Democratic Sentinel, Volume 19, Number 35, Rensselaer, Jasper County, 6 September 1895 — Music By the Ton. [ARTICLE]
Music By the Ton.
It requires more force to sound a note gently on the piano than to lift the lid of a kettle. A German composer has figured that the minimum pressure of the finger, playing pianissimo, is equal to 110 grammes—a quarter of a pound. Few kettle lids weigh more than two ounces. The German’s calculations are easy to verify if one takes a small handful of coins and piles them on a key of the piano. When a sufficient quantity is piled on to make a note sound they may then be weighed and these figures will be found to be true. If the pianist is playing fortissimo a much greater force is needed. At times a force of six pounds is thrown upon a single key to produce a solitary effect. With chords the force is generally spread over the various notes sounded simultaneously, though a greater output of force is undoubtedly expended.

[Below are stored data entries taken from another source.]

(** The run of the example: two failures at broadcast, then success. *)
Lemma two_failures_then_success_observed :
  let run := forwardWithMultisig (Some sampleConfig) sampleConnection 1000000
               failTwiceEnvs in
  snd run = RResult (mkBroadcast true "abcdef0123456789" None)
  /\ failuresLogged (fst run) = [1; 2]
  /\ attemptsStarted (fst run) = 3%nat
  /\ List.length (sendTrxCalls (fst run)) = 3%nat
  /\ List.length (broadcastCalls (fst run)) = 3%nat.
Proof. repeat split; vm_compute; reflexivity. Qed.

Lemma C9_witness_two_signatures :
  let signatureCount := signatureCountOf signedTx in
  let pass := attempt sampleConfig sampleConnection 1000000
                (signingEnv (Some payload130)) 0%nat in
  (signatureCount == inject_Z (payloadLength signedTx) / 65)%Q
  /\ (hasRequiredSignatures signedTx = true <-> (2 <= signatureCount)%Q)
  /\ ((signatureCount < 2)%Q <-> payloadLength signedTx < 130)
  /\ (snd (validateStep signedTx)
      = Thrown "Transaction does not meet 2-of-2 multisig requirements"
      <-> (signatureCount < 2)%Q)
  /\ ((signatureCount < 2)%Q ->
      broadcastCalls (fst pass) = [] /\ exists msg, snd pass = Thrown msg)
  /\ ((2 <= signatureCount)%Q -> broadcastCalls (fst pass) = [signedTx]).
Proof.
  apply (@C9_signature_count sampleConfig sampleConnection 1000000 1500000
           (signingEnv (Some payload130)) 0%nat sampleTx sampleTx signedTx
           (Some sampleAccount)).
  - reflexivity.
  - discriminate.
  - vm_compute. reflexivity.
  - reflexivity.
  - reflexivity.
  - reflexivity.
  - reflexivity.
Defined.

(** A payload of 129 characters fails the pass before any broadcast. *)
Lemma short_payload_fails_the_pass :
  let pass := attempt sampleConfig sampleConnection 1000000
                (signingEnv (Some (substring 0 129 payload130))) 0%nat in
  snd pass = Thrown "Invalid signature format - transaction may not be properly signed"
  /\ broadcastCalls (fst pass) = [].
Proof. split; vm_compute; reflexivity. Qed.
(** * emailos-cli: the message decoding and link extraction engine

    A shallow embedding of [EmailReader] of [src/email_client.py]: header
    decoding, body and attachment extraction, web links, the IMAP search
    string and the unsubscribe link heuristics, with the properties the
    specification states about them.

    Python values are modelled as follows.
    - [str] is a list of Unicode code points ([N]); [bytes] is a list of
      [Byte.byte].
    - A call that can raise returns a [result]: [OK v] or [Raise e].
    - The functions of the Python standard library the code calls ([str]
      methods, [bytes.decode], [urllib.parse.quote], [re], [Message.walk])
      are written out after their CPython definitions, on the part of
      their domain the code uses; [email.header.decode_header], [int] and
      the codecs other than UTF-8 are parameters. *)

From Stdlib Require Import NArith ZArith List String Ascii Bool Lia.
From Stdlib.Strings Require Import Byte.
From stdpp Require Import base decidable countable gmap list.
Import ListNotations.

Set Warnings "-register-all,-clear-no-such-hyp".
Local Open Scope N_scope.

(** ** Python values *)

Definition codepoint := N.
Definition str := list codepoint.
Definition bytes := list byte.

(** A string literal of the source: one code point per character. *)
Definition py (s : string) : str :=
  List.map N_of_ascii (list_ascii_of_string s).
(** C4: after [updateState] every path of [all_file_state] is filed in the
    tree: going down from the root through [all_folders] by the folder
    components of the path, in order, ends at a node whose [all_files] maps
    the last component to the path, and the node reached after the first
    [k] components has the relative path [Path( '/'.join( first k
    components ) )]; the root keeps [Path( '.' )]. *)
Theorem updateState_files_every_path :
  forall (self : GitProject PurePath),
    dirty_index _ self = false ->
    exists self',
      updateState _ pathlib_Path self = (Normal tt, self')
      /\ relativePath _ (tree _ self') = pathlib_Path "."
      /\ forall path,
           dict_mem path (all_file_state _ self') = true ->
           let path_parts := split "/" path in
           let dirs := removelast path_parts in
           exists node,
             descend dirs (tree _ self') = Some node
             /\ dict_get (last path_parts "") (all_files _ node) = Some path
             /\ forall k, 1 <= k <= List.length dirs ->
                  exists nd,
                    descend (firstn k path_parts) (tree _ self') = Some nd
                    /\ relativePath _ nd
                       = pathlib_Path (join "/" (firstn k path_parts)).
Proof.
  intros self Hd.
  destruct (updateState_normal _ pathlib_Path self Hd)
    as (self' & E & _ & _ & _ & _ & Ha & _ & Ht).
  exists self'. split; [exact E|].
  destruct (fold_updateTree (dict_keys (status_of_repo (repo _ self)))
              (newGitProjectTreeNode _ (prefs_name _ self) (pathlib_Path "."))
              (paths_ok_new [] _ _)) as (Hok & Hroot & Hfiled).
  rewrite <- Ht in Hok, Hroot, Hfiled.
  split; [exact Hroot|].
  intros path Hmem path_parts dirs.
  rewrite Ha in Hmem. apply dict_mem_In_keys in Hmem.
  destruct (Hfiled path (or_intror Hmem)) as (node & Hn & Hf).
  exists node. split; [exact Hn|]. split; [exact Hf|].
  intros k Hk.
  destruct (descend_prefix _ _ _ k Hn) as [nd Hnd].
  fold path_parts in Hnd. fold dirs in Hnd.
  unfold dirs in Hnd. rewrite firstn_removelast_le in Hnd by (fold dirs; lia).
  exists nd. split; [exact Hnd|].
  apply (Hok (firstn k path_parts) nd); [|exact Hnd].
  intros Hnil. apply (f_equal (@List.length string)) in Hnil.
  rewrite length_firstn in Hnil. cbn in Hnil.
  assert (List.length dirs <= List.length path_parts).
  { unfold dirs. rewrite removelast_firstn_len, length_firstn. lia. }
  lia.
Qed.
(** X9 for tag 1 in a 1280 by 720 frame. *)
Lemma target_within_frame_witness :
  match target_of (640%Z, 360%Z) (marker_center (marker_corners tag1)) with
  | (x, y, z) => - 0.64 <= x <= 0.64 /\ - 0.36 <= y <= 0.36 /\ z = 0.1
  end.
Proof.
  assert (Hin : in_frame 1280 720 (marker_corners tag1)).
  { unfold in_frame, tag1, square. cbn [marker_corners c0 c1 c2 c3].
    change (inject_Z 1280) with 1280. change (inject_Z 720) with 720.
    repeat (apply Forall_cons; [ cbn [fst snd]; split; split; lra | ]).
    apply Forall_nil. }
  pose proof (target_within_frame 1280 720 (marker_corners tag1) Hin) as H.
  change ((1280 / 2)%Z) with 640%Z in H. change ((720 / 2)%Z) with 360%Z in H.
  destruct (target_of (640%Z, 360%Z) (marker_center (marker_corners tag1)))
    as [[x y] z].
  destruct H as ([Hx0 Hx1] & [Hy0 Hy1] & Hz).
  change (inject_Z (1280 - 640)) with (inject_Z 640) in Hx1.
  change (inject_Z (720 - 360)) with (inject_Z 360) in Hy0.
  change (inject_Z 640) with 640 in Hx0, Hx1.
  change (inject_Z 360) with 360 in Hy0, Hy1.
  unfold Qdiv in Hx0, Hx1, Hy0, Hy1.
  change (/ 1000) with (1 # 1000) in Hx0, Hx1, Hy0, Hy1.
  repeat split; try exact Hz; lra.
Defined.

(** X10.  One pixel is one millimetre: when a marker centre is converted and
    the pick is acknowledged, the robot is sent to the pixel offset from the
    frame centre, read in millimetres, at height 100 mm, the gripper is
    closed, and the robot is raised to 200 mm over the same point, with the
    orientation it reported. *)
Theorem pixel_offset_sent_in_millimetres
        (rb : RobotLink) (origin centre : Z * Z) (s : App) :
  acknowledges_all rb ->
  match target_of origin centre with
  | (x, y, z) =>
      exists p1 p2,
        robot_commands (fst (fst (move_to_qr rb x y z s))) =
          [MoveJ p1; RunInstruction "GripperClose"; MoveJ p2] /\
        rotation p1 = rotation (robot_pose rb) /\
        rotation p2 = rotation (robot_pose rb) /\
        triple_eq (position p1)
                  (inject_Z (fst centre - fst origin),
                   inject_Z (snd origin - snd centre), 100) /\
        triple_eq (position p2)
                  (inject_Z (fst centre - fst origin),
                   inject_Z (snd origin - snd centre), 200)
  end.
Proof.
  intro Hack. unfold target_of, relative, convert_to_robot_coordinates.
  cbn [fst snd]. cbv zeta.
  match goal with
  | |- context [move_to_qr rb ?x ?y ?z s] =>
      destruct (move_to_qr_ok rb x y z s Hack) as (t & Heq & _ & Hcmds)
  end.
  rewrite Heq. cbn [fst]. rewrite Hcmds. unfold pick_sequence.
  do 2 eexists. split; [reflexivity | ].
  split; [reflexivity | ]. split; [reflexivity | ].
  unfold triple_eq. cbn [setPos position fst snd].
  repeat split; field.
Qed.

This is what gives pianists the wonderful strength in their fingers that is often commented on. A story used to be told of Paderewski that he could cracu a pane of French plate glass half an inch thick merely by placing one hand upon it, as if upon a piano keyboard and striking it sharply with his middle finger. Chopin’s last study in C minor has a passage which takes two minutes and five seconds to play. The total pressure brought to bear on this, it is estimated, is equal to three full tons. The average “tonnage” of an hour’s piano playing of Chopin’s music varies from twelve to eightyfour tons. Wagner has not yet been calculated along these lines.